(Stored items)
(* ===== verification/Commons.v ===== *)
(** * Shared helpers (src/commons/mod.rs): hexadecimal text, domain-name
    checks, Ruvchain addresses. *)

From S2P Require Import Prelude Text Net.
Open Scope Z_scope.

(** Each byte as two upper-case hexadecimal digits. *)
Definition to_hex (buf : bytes) : rstr :=
  mjoin ((λ x, [hex_upper (x / 16); hex_upper (x mod 16)]) <$> buf).

Section Hex.
Context {BP : Build} {U : Unicode}.

(** The range [0..=(s.len() - n + 1) / 2] mapped to slices: slice [i] starts
    at byte [2 * i]. Every slice inside the string uses two more bytes, so
    [length s + 1] units of fuel are enough to reach the end or the panic. *)
Fixpoint split_from (fuel : nat) (s : rstr) (n : nat) (i : nat) (last : Z) : outcome ParseIntError (list rstr) :=
  match fuel with
  | O => OutOfFuel
  | S fuel =>
      if Z.of_nat i >? last then Ok [] else
      let! slice := str_slice s (2 * i) (2 * i + n) in
      let! rest := split_from fuel s n (i + 1) last in
      Ok (slice :: rest)
  end.

Definition split_n (s : rstr) (n : nat) : outcome ParseIntError (list rstr) :=
  let! d := sub_w 64 (Z.of_nat (length s)) (Z.of_nat n) in
  let! d := add_w 64 d 1 in
  split_from (length s + 2) s n 0 (d / 2).

Fixpoint parse_all (parts : list rstr) : outcome ParseIntError bytes :=
  match parts with
  | [] => Ok []
  | p :: ps =>
      let! b := u8_from_str_radix16 p in
      let! bs := parse_all ps in
      Ok (b :: bs)
  end.

Definition from_hex (string : rstr) : outcome ParseIntError bytes :=
  let! parts := split_n (trim string) 2 in
  parse_all parts.
End Hex.

(** [str.chars().all(char::is_numeric)] *)
Definition is_numeric {U : Unicode} (s : rstr) : bool :=
  if is_ascii s then forallb is_ascii_digit s else uni_numeric s.

(** The character loop of [check_domain]; a byte of a multi-byte character is
    not alphanumeric in ASCII, as its character is not. *)
Fixpoint check_chars (allow_dots last_dot last_hyphen : bool) (name : rstr) : bool :=
  match name with
  | [] => true
  | char :: rest =>
      if allow_dots && (char =? 46) then
        if last_dot then false else check_chars allow_dots true last_hyphen rest
      else if char =? 45 then
        if last_hyphen then false else check_chars allow_dots last_dot true rest
      else if negb (is_ascii_alphanumeric char) then false
      else check_chars allow_dots false false rest
  end.

Definition check_domain {U : Unicode} (name : rstr) (allow_dots : bool) : bool :=
  if starts_with name [46] || starts_with name [45] || ends_with name [46] || ends_with name [45]
  then false else
  match rsplitn 2 46 name with
  | [_; part] =>
      if bool_decide (length part < 3)%nat && is_numeric part then false
      else check_chars allow_dots false false name
  | _ => check_chars allow_dots false false name
  end.

Definition get_domain_zone (domain : rstr) : rstr :=
  match rsplitn 2 46 domain with
  | p :: _ => p
  | [] => []
  end.

(** [rngs] are the values of [rng.gen::<usize>()], one per character. *)
Definition random_string (rngs : list nat) : rstr :=
  let chars := str "abcdefghijklmnopqrstuvwxyzABCDEFGHIJKLMNOPQRSTUVWXYZ0123456789!?" in
  omap (λ r, chars !! (r mod length chars)%nat) rngs.

Definition is_ruvchain (addr : IpAddr) : bool :=
  match addr with
  | V6 ipv6 => let first_byte := first_octet6 ipv6 in (first_byte =? 250) || (first_byte =? 251)
  | V4 _ => false
  end.

(** ** The tests of the source, computed *)
Module CommonsTests.
#[local] Existing Instance ascii_tables.

Example test_check_domain :
  check_domain (str "abc0") false = true ∧ check_domain (str "ab.c") false = false ∧
  check_domain (str "a.b.c") true = true ∧ check_domain (str "ab..c") true = false ∧
  check_domain (str "a-b.c") true = true ∧ check_domain (str "a--b.c") true = false ∧
  check_domain (str "a-0-b.c") true = true ∧ check_domain (str "-ab.c") true = false ∧
  check_domain (str "ab.c-") true = false ∧ check_domain (str ".ab.c") true = false ∧
  check_domain (str "a.com") true = true ∧ check_domain (str "777.com") true = true ∧
  check_domain (str "77.com") true = false ∧ check_domain (str "7.com") true = false.
Proof. vm_compute. done. Qed.

Example test_is_ruvchain :
  is_ruvchain (V6 (Ipv6 64000 0 0 0 0 0 0 1)) = true ∧
  is_ruvchain (V6 (Ipv6 64256 0 0 0 0 0 0 1)) = true ∧
  is_ruvchain (V6 (Ipv6 8193 0 0 0 0 0 0 1)) = false.
Proof. vm_compute. done. Qed.
End CommonsTests.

- **Task to complete**: Retype the entries above exactly, but only from the line containing "Fixpoint parse_all (parts" through the line containing "if is_ascii s", both included.

- **Result for this task**:
Fixpoint parse_all (parts : list rstr) : outcome ParseIntError bytes :=
  match parts with
  | [] => Ok []
  | p :: ps =>
      let! b := u8_from_str_radix16 p in
      let! bs := parse_all ps in
      Ok (b :: bs)
  end.

Definition from_hex (string : rstr) : outcome ParseIntError bytes :=
  let! parts := split_n (trim string) 2 in
  parse_all parts.
End Hex.

(** [str.chars().all(char::is_numeric)] *)
Definition is_numeric {U : Unicode} (s : rstr) : bool :=
  if is_ascii s then forallb is_ascii_digit s else uni_numeric s.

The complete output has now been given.